::: DATA EXTRACT

(** The loop over the commands in the order of the channel, each with the
    cutoff at its time; it ends at a shutdown or when the channel closes. *)
Fixpoint run_loop (db : Db) (t : Table) (cmds : list (str * WorkerCommand)) :
    option (list Response * Table) :=
  match cmds with
  | [] => Some ([], t)
  | (cutoff, cmd) :: cmds' =>
      match handle_command db cutoff t cmd with
      | None => None
      | Some (r, false, t') => Some ([r], t')
      | Some (r, true, t') =>
          match run_loop db t' cmds' with
          | Some (rs, t'') => Some (r :: rs, t'')
          | None => None
          end
      end
  end.
End Worker.

(** ** Order of the timestamps *)

Lemma str_ltb_asym a b : str_ltb a b = true -> str_ltb b a = false.
Proof.
  revert b. induction a as [|x a IH]; intros [|y b]; simpl; try done.
  destruct (x <? y)%N eqn:E1; simpl; bools.
  - intros _. rewrite (proj2 (N.ltb_ge y x)), (proj2 (N.eqb_neq y x)) by lia. done.
  - destruct (x =? y)%N eqn:E2; simpl; [|done]. bools. subst. rewrite N.ltb_irrefl, N.eqb_refl. apply IH.
Qed.

Lemma str_ltb_neg_trans a b c : str_ltb b a = false -> str_ltb c b = false -> str_ltb c a = false.
Proof.
  revert b c. induction a as [|x a IH]; intros [|y b] [|z c]; simpl; try done.
  intros [H1 H1']%orb_false_iff [H2 H2']%orb_false_iff. apply N.ltb_ge in H1, H2.
  apply orb_false_iff. split; [apply N.ltb_ge; lia|].
  destruct (z =? x)%N eqn:E; [|done]. bools. subst.
  assert (x = y) as <- by lia. rewrite N.eqb_refl in *. simpl in *. by apply (IH b).
Qed.

#[export] Instance ts_le_dec : RelDecision ts_le.
Proof. intros a b. unfold ts_le. apply _. Defined.
#[export] Instance ts_le_total : Total ts_le.
Proof.
  intros a b. unfold ts_le. destruct (str_ltb (c_timestamp (snd b)) (c_timestamp (snd a))) eqn:E; [|by left].
  right. by apply str_ltb_asym.
Qed.
#[export] Instance ts_le_trans : Transitive ts_le.
Proof. intros a b c. unfold ts_le. apply str_ltb_neg_trans. Qed.

(** An order the database may choose. *)
Definition merge_order : SqlOrder :=
  {| by_timestamp := merge_sort ts_le;
     by_timestamp_perm := merge_sort_Permutation ts_le;
     by_timestamp_sorted := fun l => StronglySorted_merge_sort ts_le l |}.

(** ** Reading back what was recorded *)

Definition table_ok (t : Table) : Prop := map_Forall (fun id r => c_id r = id) t.

(** The integers of a record are in the range of their types, and its command
    is a text. *)
Definition record_ok (r : EnrichmentRunRecord) : Prop :=
  Forall (fun n => 0 <= n <= u32_max)%Z
    [facts_count r; derived_facts_count r; rule_hits_count r; diagnostics_count r;
     artifact_count r; recommendation_count r] /\
  (0 <= run_duration_ms r <= u64_max)%Z /\
  Forall scalar_value (run_command r).

Lemma as_u32_as_i32 n : (0 <= n <= u32_max)%Z -> as_u32 (as_i32 n) = n.
Proof.
  unfold as_u32, as_i32, u32_max. intros Hn. rewrite Zminus_mod_idemp_l.
  replace (n + 2147483648 - 2147483648)%Z with n by lia. apply Z.mod_small. lia.
Qed.

Lemma as_i64_id n : (i64_min <= n <= i64_max)%Z -> as_i64 n = n.
Proof. unfold as_i64, i64_min, i64_max. intros Hn. rewrite Z.mod_small; lia. Qed.

Lemma as_u64_as_i64 n : (0 <= n <= u64_max)%Z -> as_u64 (as_i64 n) = n.
Proof.
  unfold as_u64, as_i64, u64_max. intros Hn. rewrite Zminus_mod_idemp_l.
  replace (n + 9223372036854775808 - 9223372036854775808)%Z with n by lia. apply Z.mod_small. lia.
Qed.

(** The run with the command that the database has. *)
Definition with_command (command : str) (r : EnrichmentRunRecord) : EnrichmentRunRecord :=
  mkRun (run_id r) (run_timestamp r) command (run_enricher_id r) (run_exit_code r)
    (run_duration_ms r) (output_summary_stdout r) (output_summary_stderr r) (facts_count r)
    (derived_facts_count r) (rule_hits_count r) (diagnostics_count r) (artifact_count r)
    (confidence_avg r) (run_verdict r) (recommendation_count r) (run_error r).
(* ===== verification/Experience.v ===== *)
(** * Experience records

    Models [bastion-domain/src/catalog/experience.rs]: the evidence kept of a
    tool execution, its builder and the summary of an output by byte offsets.
    Instants are nanoseconds; slicing a text inside a character is a panic. *)

From S2P Require Import Prelude Utf8 Sandbox.

(** [serde_json::Value], of which only two values are built here. *)
Class JsonValue := { json : Type; json_null : json; json_empty_object : json }.

Inductive ExperienceStatus := ESuccess | EFailure | ETimeout | ECancelled.

#[export] Instance ExperienceStatus_eq_dec : EqDecision ExperienceStatus.
Proof. solve_decision. Defined.

Definition is_terminal (s : ExperienceStatus) : bool :=
  match s with ESuccess | EFailure => true | _ => false end.

(** ** Summaries of an output *)

(** The two loops: down to 0 and up to the length. *)
Fixpoint floor_loop (s : str) (idx : nat) : nat :=
  match idx with
  | O => O
  | S i => if is_char_boundary s (N.of_nat idx) then idx else floor_loop s i
  end.

Definition floor_char_boundary (s : str) (idx : N) : N :=
  N.of_nat (floor_loop s (N.to_nat (N.min idx (str_len s)))).

Fixpoint ceil_loop (s : str) (fuel : nat) (idx : N) : N :=
  match fuel with
  | O => idx
  | S f =>
      if (idx <? str_len s)%N && negb (is_char_boundary s idx) then ceil_loop s f (idx + 1)%N
      else idx
  end.

(** Each turn adds a byte, so the bytes that are left are enough turns. *)
Definition ceil_char_boundary (s : str) (idx : N) : N :=
  let idx := N.min idx (str_len s) in ceil_loop s (N.to_nat (str_len s - idx)) idx.

Definition MAX_SUMMARY_BYTES : N := 1024%N.
Definition HEAD_BYTES : N := 512%N.
Definition TAIL_BYTES : N := 512%N.
Definition newline : char := 10%N.
Definition summary_marker : str :=
  newline :: lit "... [truncated: showing head and tail] ..." ++ [newline].

(** [None] is the panic of a slice inside a character. *)
Definition summarize_output (output : str) : option str :=
  if (str_len output <=? MAX_SUMMARY_BYTES)%N then Some output
  else
    let head_end := floor_char_boundary output HEAD_BYTES in
    let tail_start := ceil_char_boundary output (str_len output - TAIL_BYTES) in
    match split_at output head_end, split_at output tail_start with
    | Some (head, _), Some (_, tail) => Some (head ++ summary_marker ++ tail)
    | _, _ => None
    end.

(** ** The record *)

Section Record.
Context `{JsonValue}.

Record ExperienceRecord := mkExperience {
  ex_id : str;
  ex_trace_id : option str;
  ex_tool_name : str;
  ex_sandbox_id : option str;
  ex_started_at : Z;
  ex_finished_at : option Z;
  ex_exit_code : option Z;
  ex_stdout_summary : str;
  ex_stderr_summary : str;
  ex_status : ExperienceStatus;
  ex_metadata : json
}.

(** [new]; the fresh id and the present are arguments. *)
Definition ExperienceRecord_new (id : str) (now : Z) (tool_name : str) : ExperienceRecord :=
  mkExperience id None tool_name None now None None [] [] EFailure json_empty_object.

Definition with_trace_id (t : str) (r : ExperienceRecord) : ExperienceRecord :=
  mkExperience (ex_id r) (Some t) (ex_tool_name r) (ex_sandbox_id r) (ex_started_at r)
    (ex_finished_at r) (ex_exit_code r) (ex_stdout_summary r) (ex_stderr_summary r)
    (ex_status r) (ex_metadata r).

Definition with_sandbox_id (s : str) (r : ExperienceRecord) : ExperienceRecord :=
  mkExperience (ex_id r) (ex_trace_id r) (ex_tool_name r) (Some s) (ex_started_at r)
    (ex_finished_at r) (ex_exit_code r) (ex_stdout_summary r) (ex_stderr_summary r)
    (ex_status r) (ex_metadata r).

Definition finish (now : Z) (code : option Z) (status : ExperienceStatus) (r : ExperienceRecord) :
    ExperienceRecord :=
  mkExperience (ex_id r) (ex_trace_id r) (ex_tool_name r) (ex_sandbox_id r) (ex_started_at r)
    (Some now) code (ex_stdout_summary r) (ex_stderr_summary r) status (ex_metadata r).

Definition completed (now exit_code : Z) (r : ExperienceRecord) : ExperienceRecord :=
  finish now (Some exit_code) (if (exit_code =? 0)%Z then ESuccess else EFailure) r.

(** A timed out or cancelled record keeps the exit code it had. *)
Definition ex_timed_out (now : Z) (r : ExperienceRecord) : ExperienceRecord :=
  finish now (ex_exit_code r) ETimeout r.
Definition ex_cancelled (now : Z) (r : ExperienceRecord) : ExperienceRecord :=
  finish now (ex_exit_code r) ECancelled r.

Definition set_outputs (out err : str) (r : ExperienceRecord) : ExperienceRecord :=
  mkExperience (ex_id r) (ex_trace_id r) (ex_tool_name r) (ex_sandbox_id r) (ex_started_at r)
    (ex_finished_at r) (ex_exit_code r) out err (ex_status r) (ex_metadata r).

Definition with_stdout (out : bytes) (r : ExperienceRecord) : option ExperienceRecord :=
  option_map (fun s => set_outputs s (ex_stderr_summary r) r) (summarize_output (from_utf8_lossy out)).
Definition with_stderr (err : bytes) (r : ExperienceRecord) : option ExperienceRecord :=
  option_map (fun s => set_outputs (ex_stdout_summary r) s r) (summarize_output (from_utf8_lossy err)).

Definition with_metadata (m : json) (r : ExperienceRecord) : ExperienceRecord :=
  mkExperience (ex_id r) (ex_trace_id r) (ex_tool_name r) (ex_sandbox_id r) (ex_started_at r)
    (ex_finished_at r) (ex_exit_code r) (ex_stdout_summary r) (ex_stderr_summary r)
    (ex_status r) m.

(** [num_milliseconds() as u64]: toward zero, then to the low 64 bits. *)
Definition ex_duration_ms (r : ExperienceRecord) : option Z :=
  option_map (fun finished => as_u64 (Z.quot (finished - ex_started_at r) 1000000)) (ex_finished_at r).

(** [ExperienceStore], the port of the use cases; every call can fail. *)
Record ExperienceStore := mkStore {
  es_save : ExperienceRecord -> result DomainError unit;
  es_find_by_id : str -> result DomainError (option ExperienceRecord);
  es_find_by_trace_id : str -> result DomainError (list ExperienceRecord);
  es_list_all : nat -> result DomainError (list ExperienceRecord)
}.

(** [RecordExperienceUseCase::execute]. *)
Definition record_experience (store : ExperienceStore) (r : ExperienceRecord) :
    result DomainError unit := es_save store r.
End Record.

(** The largest boundary at or below an index, the least one at or above it. *)
Lemma floor_loop_spec s n :
  let r := N.of_nat (floor_loop s n) in
  is_char_boundary s r = true /\ (r <= N.of_nat n)%N /\
  forall i, (r < i <= N.of_nat n)%N -> is_char_boundary s i = false.
Proof.
  induction n as [|n IH]; cbn [floor_loop].
  - split; [by destruct s|]. split; [lia|]. intros i. lia.
  - destruct (is_char_boundary s (N.of_nat (S n))) eqn:E.
    + split; [done|]. split; [lia|]. intros i. lia.
    + destruct IH as (Hb & Hle & Hmax). split; [done|]. split; [lia|]. intros i Hi.
      destruct (decide (i = N.of_nat (S n))) as [->|]; [done|]. apply Hmax. lia.
Qed.

Lemma ceil_loop_spec s fuel idx :
  (idx <= str_len s)%N -> N.to_nat (str_len s - idx) <= fuel ->
  let r := ceil_loop s fuel idx in
  is_char_boundary s r = true /\ (idx <= r <= str_len s)%N /\
  forall i, (idx <= i < r)%N -> is_char_boundary s i = false.
Proof.
  assert (Hend : is_char_boundary s (str_len s) = true)
    by (apply is_char_boundary_iff; exists s, []; by rewrite app_nil_r).
  revert idx. induction fuel as [|f IH]; intros idx Hi Hf; cbn [ceil_loop].
  - replace idx with (str_len s) in * by lia. split; [done|]. split; [lia|]. intros i. lia.
  - destruct (_ && _)%bool eqn:E.
    + bools. destruct (IH (idx + 1)%N) as (Hb & Hr & Hmin); [lia|lia|].
      split; [done|]. split; [lia|]. intros i Hr'.
      destruct (decide (i = idx)) as [->|]; [done|]. apply Hmin. lia.
    + apply andb_false_iff in E as [E|E]; bools.
      * replace idx with (str_len s) in * by lia. split; [done|]. split; [lia|]. intros i. lia.
      * split; [done|]. split; [lia|]. intros i. lia.
Qed.

(** The summary of an output never panics.  An output of at most 1024 bytes
    is kept; of a longer one it shows the longest prefix and the longest suffix of
    whole characters of at most 512 bytes each, around a marker of 44 bytes, so
    that nothing overlaps and the summary has at most 1068 bytes. *)
Theorem summarize_output_spec (output : str) :
  (str_len output <= 1024)%N /\ summarize_output output = Some output \/
  (1024 < str_len output)%N /\
  exists head middle tail,
    output = head ++ middle ++ tail /\
    summarize_output output = Some (head ++ summary_marker ++ tail) /\
    (str_len head <= 512)%N /\ (str_len tail <= 512)%N /\
    (str_len (head ++ summary_marker ++ tail) <= 1068)%N /\
    (forall a b, output = a ++ b -> (str_len a <= 512)%N -> (str_len a <= str_len head)%N) /\
    (forall a b, output = a ++ b -> (str_len b <= 512)%N -> (str_len b <= str_len tail)%N).
Proof.
  unfold summarize_output, MAX_SUMMARY_BYTES, HEAD_BYTES, TAIL_BYTES.
  destruct (_ <=? _)%N eqn:El; bools; [by left|]. right. split; [lia|].
  unfold floor_char_boundary, ceil_char_boundary.
  pose proof (floor_loop_spec output (N.to_nat (N.min 512 (str_len output)))) as (F1 & F2 & F3).
  pose proof (ceil_loop_spec output (N.to_nat (str_len output - N.min (str_len output - 512) (str_len output)))
    (N.min (str_len output - 512) (str_len output))) as (C1 & C2 & C3); [lia|lia|].
  set (h := N.of_nat _) in *. set (t := ceil_loop _ _ _) in *. clearbody h t.
  apply is_char_boundary_iff in F1 as (head & rest & Eh & <-).
  apply is_char_boundary_iff in C1 as (front & tail & Et & <-).
  pose proof (f_equal str_len Et) as Hlen. rewrite str_len_app in Hlen.
  destruct (prefix_of_boundaries head rest front tail) as (middle & Ef & Er); [congruence|lia|].
  exists head, middle, tail.
  split; [by rewrite Eh, Er|].
  rewrite Eh at 1. rewrite split_at_app. rewrite Et at 1. rewrite split_at_app.
  split; [done|]. split; [lia|]. split; [lia|].
  split; [rewrite !str_len_app; change (str_len summary_marker) with 44%N; lia|]. split.
  - intros a b E Ha. destruct (decide (str_len a <= str_len head)%N); [done|].
    assert (is_char_boundary output (str_len a) = false) as Hf by (apply F3; lia).
    rewrite (proj2 (is_char_boundary_iff _ _)) in Hf by (by exists a, b). done.
  - intros a b E Hb. pose proof (f_equal str_len E) as Hlen'. rewrite str_len_app in Hlen'.
    destruct (decide (str_len b <= str_len tail)%N); [done|].
    assert (is_char_boundary output (str_len a) = false) as Hf by (apply C3; lia).
    rewrite (proj2 (is_char_boundary_iff _ _)) in Hf by (by exists a, b). done.
Qed.
(* ===== verification/Catalog.v ===== *)
(** * Assertions, doctors and advice

    Models the catalog primitives of [bastion-domain/src/catalog] (assertion.rs,
    doctor.rs, advice.rs), their descriptors as read from files
    ([bastion-infrastructure/src/catalog/toml_*_parser.rs], past the decoding of
    the file) and the use cases over them ([bastion-application/src/catalog]).
    The sandbox provider, the pool's statistics and the stores are arguments. *)

From Stdlib Require Import Sorted.
From S2P Require Import Prelude Fmt Sandbox Experience.

(** ** Assertions *)

Inductive AssertionCheck :=
| ExitCode (expected : Z)
| StdoutContains (substring : str)
| StderrContains (substring : str)
| StdoutMatches (regex : str)
| SandboxAlive
| CommandDuration (max_ms : Z).

Record AssertionDescriptor := mkAssertion {
  as_id : str; as_name : str; as_description : str; as_category : str;
  as_checks : list AssertionCheck
}.

Record CheckResult := mkCheck { ck_check : str; ck_passed : bool; ck_reason : option str }.

Record AssertionResult := mkAssertionResult {
  ar_passed : bool; ar_assertion_id : str; ar_check_results : list CheckResult
}.

Section Assertions.
Context `{DebugTables} `{JsonValue}.

(** [AssertionCheck::evaluate]: regular expressions and liveness are deferred. *)
Definition evaluate_check (c : AssertionCheck) (r : ExperienceRecord) : bool * option str :=
  match c with
  | ExitCode expected =>
      match ex_exit_code r with
      | Some code =>
          if (code =? expected)%Z then (true, None)
          else (false, Some (lit "expected exit code " ++ show_Z expected ++ lit ", got " ++ show_Z code))
      | None => (false, Some (lit "expected exit code " ++ show_Z expected ++ lit ", got none"))
      end
  | StdoutContains sub =>
      if str_contains (ex_stdout_summary r) sub then (true, None)
      else (false, Some (lit "stdout does not contain " ++ debug_str sub))
  | StderrContains sub =>
      if str_contains (ex_stderr_summary r) sub then (true, None)
      else (false, Some (lit "stderr does not contain " ++ debug_str sub))
  | StdoutMatches _ => (true, None)
  | SandboxAlive => (true, None)
  | CommandDuration max_ms =>
      match ex_duration_ms r with
      | Some dur =>
          if (dur <=? max_ms)%Z then (true, None)
          else (false, Some (lit "command took " ++ show_Z dur ++ lit "ms, expected <= " ++
                             show_Z max_ms ++ lit "ms"))
      | None => (false, Some (lit "command still running, duration unknown"))
      end
  end.

(** The derived [Debug] of a check. *)
Definition debug_check (c : AssertionCheck) : str :=
  let field name value := lit " { " ++ lit name ++ lit ": " ++ value ++ lit " }" in
  match c with
  | ExitCode e => lit "ExitCode" ++ field "expected"%string (show_Z e)
  | StdoutContains s => lit "StdoutContains" ++ field "substring"%string (debug_str s)
  | StderrContains s => lit "StderrContains" ++ field "substring"%string (debug_str s)
  | StdoutMatches s => lit "StdoutMatches" ++ field "regex"%string (debug_str s)
  | SandboxAlive => lit "SandboxAlive"
  | CommandDuration m => lit "CommandDuration" ++ field "max_ms"%string (show_Z m)
  end.

Definition check_result (r : ExperienceRecord) (c : AssertionCheck) : CheckResult :=
  let '(passed, reason) := evaluate_check c r in mkCheck (debug_check c) passed reason.

(** [EvaluateAssertionUseCase::evaluate_against] and [execute]. *)
Definition evaluate_against (a : AssertionDescriptor) (r : ExperienceRecord) : AssertionResult :=
  let results := map (check_result r) (as_checks a) in
  mkAssertionResult (forallb ck_passed results) (as_id a) results.

Definition evaluate_assertion (store : ExperienceStore) (a : AssertionDescriptor)
    (experience_id : str) : result DomainError AssertionResult :=
  match es_find_by_id store experience_id with
  | Err e => Err e
  | Ok None => Err (NotFound (lit "experience '" ++ experience_id ++ lit "'"))
  | Ok (Some r) => Ok (evaluate_against a r)
  end.
End Assertions.

(** ** Descriptors read from files *)

(** [TomlCheck] has the constructors of [AssertionCheck]. *)
Inductive TomlCheck :=
| TExitCode (expected : Z)
| TStdoutContains (substring : str)
| TStderrContains (substring : str)
| TStdoutMatches (regex : str)
| TSandboxAlive
| TCommandDuration (max_ms : Z).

::::::

WHAT IS BEING ASKED:
Scan the entries and show every line in which the word "EFailure" is found.

TASK ANSWER:
Inductive ExperienceStatus := ESuccess | EFailure | ETimeout | ECancelled.
  match s with ESuccess | EFailure => true | _ => false end.
  mkExperience id None tool_name None now None None [] [] EFailure json_empty_object.
  finish now (Some exit_code) (if (exit_code =? 0)%Z then ESuccess else EFailure) r.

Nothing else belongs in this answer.